El Chichonal y la tradición oral tzotzil
WENDELL A. DUFFIELD
Circa Anno Domini 1300
Tla-hoc estaba preocupado. La vida nunca había sido fácil en la selva montañosa de esa parte del mundo (que con el tiempo sería llamada Chiapas, en la región sur del actual México); poco hacía, sin embargo, que hasta la más simple de las tareas diarias venía acompañada de un esfuerzo y un fracaso inusuales.

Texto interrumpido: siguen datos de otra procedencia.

(** Initialisation allocates one command buffer per swap chain image. *)
Lemma init_command_buffers ienv s0 :
  (InitWindow ienv;; InitVulkan ienv) HelloTriangleApplication = Ok tt s0 ->
  length (m_commandBuffers s0) = length (m_swapChainImages s0).
Proof.
  intros H. apply bind_Ok_inv in H as (? & s1 & _ & H). unfold InitVulkan in H.
  do 5 (apply bind_Ok_inv in H as (? & ? & _ & H)).
  apply bind_Ok_inv in H as ([] & sa & Hchain & H).
  apply bind_Ok_inv in H as ([] & sb & Hviews & H).
  apply bind_Ok_inv in H as ([] & sc & Hpass & H).
  apply bind_Ok_inv in H as ([] & sd & Hpipe & H).
  apply bind_Ok_inv in H as ([] & se & Hfbs & H).
  apply bind_Ok_inv in H as ([] & sf & Hpool & H).
  apply bind_Ok_inv in H as ([] & sg & Hbufs & Hsync).
  pose proof (CreateImageViews_sizes (init_swapChain ienv) sa) as Hv. rewrite Hviews in Hv.
  assert (Hcd : sizes_keep sb sd).
  { transitivity sc.
    - assert (Hr : respects sizes_keep (CreateRenderPass ienv))
        by (unfold CreateRenderPass; sizes_auto).
      specialize (Hr sb). now rewrite Hpass in Hr.
    - assert (Hr : respects sizes_keep (CreateGraphicsPipeline ienv))
        by (unfold CreateGraphicsPipeline; sizes_auto).
      specialize (Hr sc). now rewrite Hpipe in Hr. }
  pose proof (CreateFramebuffers_sizes (init_swapChain ienv) sd) as Hf. rewrite Hfbs in Hf.
  assert (Hef : sizes_keep se sf).
  { assert (Hr : respects sizes_keep (CreateCommandPool ienv))
      by (unfold CreateCommandPool; sizes_auto).
    specialize (Hr se). now rewrite Hpool in Hr. }
  destruct (CreateCommandBuffers_sizes ienv sf sg Hbufs) as [Hi Hb].
  pose proof (CreateSyncObjects_sizes ienv sg) as Hs. rewrite Hsync in Hs.
  simpl in Hv, Hf, Hs.
  destruct Hv as (Hv1 & Hv2 & _), Hcd as (Hc1 & Hc2 & _), Hf as (Hf1 & Hf2 & _),
    Hef as (He1 & _ & He3 & _), Hs as (Hs1 & _ & _ & Hs4).
  rewrite Hs4, Hs1, Hb, Hi, He3, He1, Hf2, Hf1, Hc2, Hc1, Hv2, Hv1. reflexivity.
Qed.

Durante todo el último ciclo de estaciones, los animales salvajes se habían vuelto más y más asustadizos. Por alguna razón que Tla-hoc no entendía, las criaturas se comportaban como si tuvieran un sentido de más que los ayudaba a evitar encuentros con los cazadores, como si una extraña sensación los mantuviera en constante alerta.
Incluso las plantas dadoras de alimento eran menos generosas de lo normal, especialmente en la alta y circular montaña sagrada, centro de los dominios de la tribu. Por generaciones, las laderas de la montaña habían provisto de abundantes frutas, plantas comestibles, raíces; ahora algunas partes se habían vuelto áridas porque el suelo estaba caliente y un vapor humeante salía de la tierra, imitando el sonido de un gato atrapado o una serpiente espantada.
A veces, Tla-hoc y algunos miembros de la tribu sufrían ataques de tos cuando recorrían las faldas de la montaña en busca de comida. Parecía como si algo invisible en el aire les estuviese dando una advertencia. Para solucionar el problema de la escacez de comida, la tribu había dejado las acostumbradas tierras altas al trasladarse a dos días de camino aguas abajo, siguiendo el gran río que fluía desde la base de su sagrada montaña.
Fue entonces cuando la tierra comenzó a tener breves espasmos de una fuerza que asustaba. Primero los temblores no eran muy frecuentes y la gente solía olvidarse de ellos hasta que ocurría el siguiente; luego sucedían cada vez con más frecuencia y se hacían más intensos. Aunque Tla-hoc jamás lo había sentido, había escuchado hablar de un hormigueo en el cuerpo que parecía provenir de una ligera pero constante vibración de la tierra, sobre todo cuando estaban en o cerca de la montaña sagrada.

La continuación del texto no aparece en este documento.